Talks are expected to be fraught as both sides look to make the best deal possible, but Hammond warned European leaders that Britain would turn to global partners if the final terms did not suit the country.
"I've been clear and the prime minister has been clear, I want to do a deal with the European Union and we expect to do a deal with the European Union that will allow us to continue trading together and allow our economy to remain recognisably in the European mainstream," he said on The Andrew Marr Show on Sunday (5 March).
"The point I was making was if there is anyone in the European Union who thinks that if we don't do a deal with the European Union, if we don't continue to work closely together, Britain will simply slink off like a wounded animal. That is not going to happen. The British people have a great fighting spirit and we will fight back.
"We will forge new trade deals around the world we will build our business globally we will go on strength to strength and we will do whatever we need to do to make the British economy competitive and to make sure that this country has a great and successful future."
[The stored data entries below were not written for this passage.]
Definition cell_in (first : Z) (l : list Z) (i : nat) (c : list Z) : Prop :=
  ∃ off, slot_at l i off ∧ first ≤ off ∧ off + Z.of_nat (length c) ≤ PAGE_SIZE ∧
    bytes_at l off c.

Record page_repr (n : Node) (cells : list (list Z)) : Prop := {
  pr_len : length (content n) = AREA;
  pr_bytes : Forall byte_ok (content n);
  pr_size : cell_size n = Z.of_nat (length cells);
  pr_area : HEADER_SIZE + 2 * Z.of_nat (length cells) ≤ first_cell_pos n;
  pr_frag : 0 ≤ frag_size n < 256;
  pr_acct : first_cell_pos n + cells_bytes cells + frag_size n = PAGE_SIZE;
  pr_cells : ∀ i c, cells !! i = Some c → cell_in (first_cell_pos n) (content n) i c
}.

Lemma cells_bytes_app c1 c2 : cells_bytes (c1 ++ c2) = cells_bytes c1 + cells_bytes c2.
Proof. induction c1; simpl; lia. Qed.

Lemma cells_bytes_nonneg cs : 0 ≤ cells_bytes cs.
Proof. induction cs; simpl; lia. Qed.

Lemma cells_bytes_insert_at i c cs :
  cells_bytes (insert_at i c cs) = cells_bytes cs + Z.of_nat (length c).
Proof.
  unfold insert_at. rewrite cells_bytes_app. simpl.
  rewrite <-(take_drop i cs) at 3. rewrite cells_bytes_app. lia.
Qed.

Lemma cells_bytes_delete i c cs :
  cs !! i = Some c → cells_bytes (delete i cs) = cells_bytes cs - Z.of_nat (length c).
Proof.
  intros Hi. apply take_drop_middle in Hi as E. rewrite <-E at 2.
  rewrite delete_take_drop, !cells_bytes_app. simpl. lia.
Qed.

(** ** Raw access inside the byte area *)

Lemma mem_read_area n (o : nat) sz :
  0 ≤ sz → Z.of_nat o + sz ≤ Z.of_nat AREA →
  mem_read n (HEADER_SIZE + Z.of_nat o) sz = Ok (rd (content n) o (Z.to_nat sz)).
Proof.
  unfold AREA. intros. unfold mem_read, in_area, HEADER_SIZE, PAGE_SIZE.
  rewrite (proj2 (Z.leb_le _ _)), (proj2 (Z.leb_le _ _)), (proj2 (Z.leb_le _ _)) by lia.
  simpl. f_equal. f_equal; lia.
Qed.

Lemma mem_write_area n (o : nat) bs :
  (o + length bs ≤ AREA)%nat →
  mem_write n (HEADER_SIZE + Z.of_nat o) bs = Ok (set_content (wr (content n) o bs) n).
Proof.
  unfold AREA. intros. unfold mem_write, in_area, HEADER_SIZE, PAGE_SIZE.
  rewrite (proj2 (Z.leb_le _ _)), (proj2 (Z.leb_le _ _)), (proj2 (Z.leb_le _ _)) by lia.
  simpl. do 3 f_equal; lia.
Qed.

Lemma bytes2Int_slot n (i : nat) v :
  (2 * i + 2 ≤ AREA)%nat → slot_at (content n) i v → 0 ≤ v < 2 ^ 15 →
  bytes2Int n (HEADER_SIZE + Z.of_nat i * 2) 2 = Ok v.
Proof.
  intros Hi Hs Hv. unfold bytes2Int. cbn [assert_ mbind result_bind orb Z.eqb Pos.eqb].
  replace (HEADER_SIZE + Z.of_nat i * 2) with (HEADER_SIZE + Z.of_nat (2 * i)) by lia.
  rewrite mem_read_area by lia. change (Z.to_nat 2) with 2%nat.
  cbn [mbind result_bind]. rewrite Hs. rewrite le_dec_le_bytes.
  change (8 * Z.of_nat 2) with 16. f_equal.
  rewrite Z.mod_small by lia. apply wraps_small; lia.
Qed.

(** A 4-byte field that holds [v]. *)
Lemma bytes2Int_4 n off v :
  HEADER_SIZE ≤ off → off + 4 ≤ PAGE_SIZE → bytes_at (content n) off (le_bytes 4 v) →
  bytes2Int n off 4 = Ok (s32 (v mod 2 ^ 32)).
Proof.
  intros Ho1 Ho2 Hb. unfold bytes2Int. cbn [assert_ mbind result_bind orb Z.eqb Pos.eqb].
  unfold bytes_at in Hb. rewrite length_le_bytes in Hb.
  replace off with (HEADER_SIZE + Z.of_nat (Z.to_nat (off - HEADER_SIZE))) by lia.
  rewrite mem_read_area by (unfold AREA, HEADER_SIZE, PAGE_SIZE in *; lia).
  change (Z.to_nat 4) with 4%nat.
  cbn [mbind result_bind]. rewrite Hb, le_dec_le_bytes. done.
Qed.

Lemma bytes2Int_4_u32 n off v :
  HEADER_SIZE ≤ off → off + 4 ≤ PAGE_SIZE → bytes_at (content n) off (le_bytes 4 v) →
  0 ≤ v < 2 ^ 32 → u32 <$> bytes2Int n off 4 = Ok v.
Proof.
  intros. rewrite (bytes2Int_4 _ _ v) by done. cbn.
  f_equal. rewrite wrapu_wraps, Z.mod_small by lia. apply wrapu_small. lia.
Qed.

Lemma bytes_at_app l off c1 c2 :
  HEADER_SIZE ≤ off →
  bytes_at l off (c1 ++ c2) →
  bytes_at l off c1 ∧ bytes_at l (off + Z.of_nat (length c1)) c2.
Proof.
  unfold bytes_at. rewrite length_app, <-rd_app. intros Ho H.
  replace (Z.to_nat (off + Z.of_nat (length c1) - HEADER_SIZE))
    with (Z.to_nat (off - HEADER_SIZE) + length c1)%nat by lia.
  assert (length (rd l (Z.to_nat (off - HEADER_SIZE)) (length c1)) = length c1) as E.
  { apply (f_equal length) in H. rewrite !length_app in H.
    assert (∀ o n, length (rd l o n) ≤ n)%nat as Hle.
    { intros. unfold rd. rewrite length_take. lia. }
    pose proof (Hle (Z.to_nat (off - HEADER_SIZE)) (length c1)).
    pose proof (Hle (Z.to_nat (off - HEADER_SIZE) + length c1)%nat (length c2)). lia. }
  by apply app_inj_1 in H.
Qed.

(** ** Cells of the two kinds of page *)

Definition leaf_cell (kv : Z * list Z) : list Z :=
  le_bytes 4 kv.1 ++ le_bytes 4 (Z.of_nat (length kv.2)) ++ kv.2.
Definition int_cell (kp : Z * Z) : list Z := le_bytes 4 kp.1 ++ le_bytes 4 kp.2.

Definition key_ok (k : Z) : Prop := 0 ≤ k < 2 ^ 32.
Definition rec_ok (kv : Z * list Z) : Prop := key_ok kv.1 ∧ Forall byte_ok kv.2.
Definition kp_ok (kp : Z * Z) : Prop := key_ok kp.1 ∧ 0 < kp.2 < 2 ^ 32.

Lemma length_leaf_cell kv : length (leaf_cell kv) = (8 + length kv.2)%nat.
Proof. unfold leaf_cell. by rewrite !length_app, !length_le_bytes. Qed.
Lemma length_int_cell kp : length (int_cell kp) = 8%nat.
Proof. unfold int_cell. by rewrite !length_app, !length_le_bytes. Qed.

Lemma leaf_cell_ok kv : rec_ok kv → Forall byte_ok (leaf_cell kv).
Proof. intros [_ ?]. unfold leaf_cell. rewrite !Forall_app. eauto with csem. Qed.
Lemma int_cell_ok kp : Forall byte_ok (int_cell kp).
Proof. unfold int_cell. rewrite !Forall_app. eauto with csem. Qed.
#[export] Hint Resolve leaf_cell_ok int_cell_ok : csem.

Definition leaf_page (n : Node) (kvs : list (Z * list Z)) : Prop :=
  is_leaf n = 1 ∧ page_repr n (leaf_cell <$> kvs) ∧ Forall rec_ok kvs.
Definition int_page (n : Node) (kps : list (Z * Z)) : Prop :=
  is_leaf n = 0 ∧ page_repr n (int_cell <$> kps) ∧ Forall kp_ok kps.

(** ** Reading the [i]-th cell *)

(** What every read of a cell of a represented page rests on. *)
Lemma page_cell n cells (i : nat) c :
  page_repr n cells → cells !! i = Some c →
  ∃ off, bytes2Int n (HEADER_SIZE + Z.of_nat i * 2) 2 = Ok off ∧
    HEADER_SIZE ≤ off ∧ off + Z.of_nat (length c) ≤ PAGE_SIZE ∧ bytes_at (content n) off c.
Proof.
  intros Hp Hi. pose proof (lookup_lt_Some _ _ _ Hi) as Hlt.
  destruct (pr_cells _ _ Hp _ _ Hi) as (off & Hs & Hf & Ho & Hb).
  pose proof (pr_area _ _ Hp). unfold HEADER_SIZE, PAGE_SIZE in *.
  exists off. repeat split; try done; try lia.
  apply bytes2Int_slot; [|done|lia].
  unfold AREA. lia.
Qed.

Lemma page_kth_guard n cells (i : nat) c :
  page_repr n cells → cells !! i = Some c →
  assert_ ((0 <=? Z.of_nat i) && (Z.of_nat i <? cell_size n)) = Ok tt.
Proof.
  intros Hp Hi%lookup_lt_Some. rewrite (pr_size _ _ Hp).
  rewrite (proj2 (Z.leb_le _ _)), (proj2 (Z.ltb_lt _ _)) by lia. done.
Qed.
Hammond, who announces his first full Budget on Wednesday (8 March), said he did not expect that to be the outcome and predicted a comprehensive deal would be struck.
'Reserves in the tank'
Reports in the Sunday Times claimed Hammond was preparing a "£60bn war chest" that would be used to stabilise the economy from any Brexit shocks.
A fall in borrowing and 2% growth forecast this year would give the chancellor more firepower than he thought, it was claimed, but Hammond said he would be turning on the spending taps and would instead take steps to build an economy that "works for everybody" and was prepared for any Brexit shocks.
"First of all, it's not money in the wallet because we are borrowing a lot of money. Remember, we have £1.7tn worth of debt, we are spending more than £50bn a year just paying the interest on our debt. That is more than we spend on defence and overseas aid together. So this isn't money in a pot.
"What is being speculated on is whether we might not have borrowed quite as much as we were forecast to borrow. But if your bank increases your credit card limit I don't think you feel obliged to go out and spend every last penny of it immediately."
The economy, Hammond added, should be "resilient with reserves in the tank".
To plug the country's skills gap, Hammond pledged to do more to train young workers in the form of a new T level qualification, which puts technical training on par with A levels. The chancellor admitted the government needed to do "significantly more" in training and upskilling young people.
"For some people, they will study A levels at school and go on to higher education and academic route. Others will take a technical route. What we need to do like others and the US and Germany have done years ago is create a technical route that is as rigorous as clear in the qualifications that are achieved, as well understood by young people and employers as the academic route is."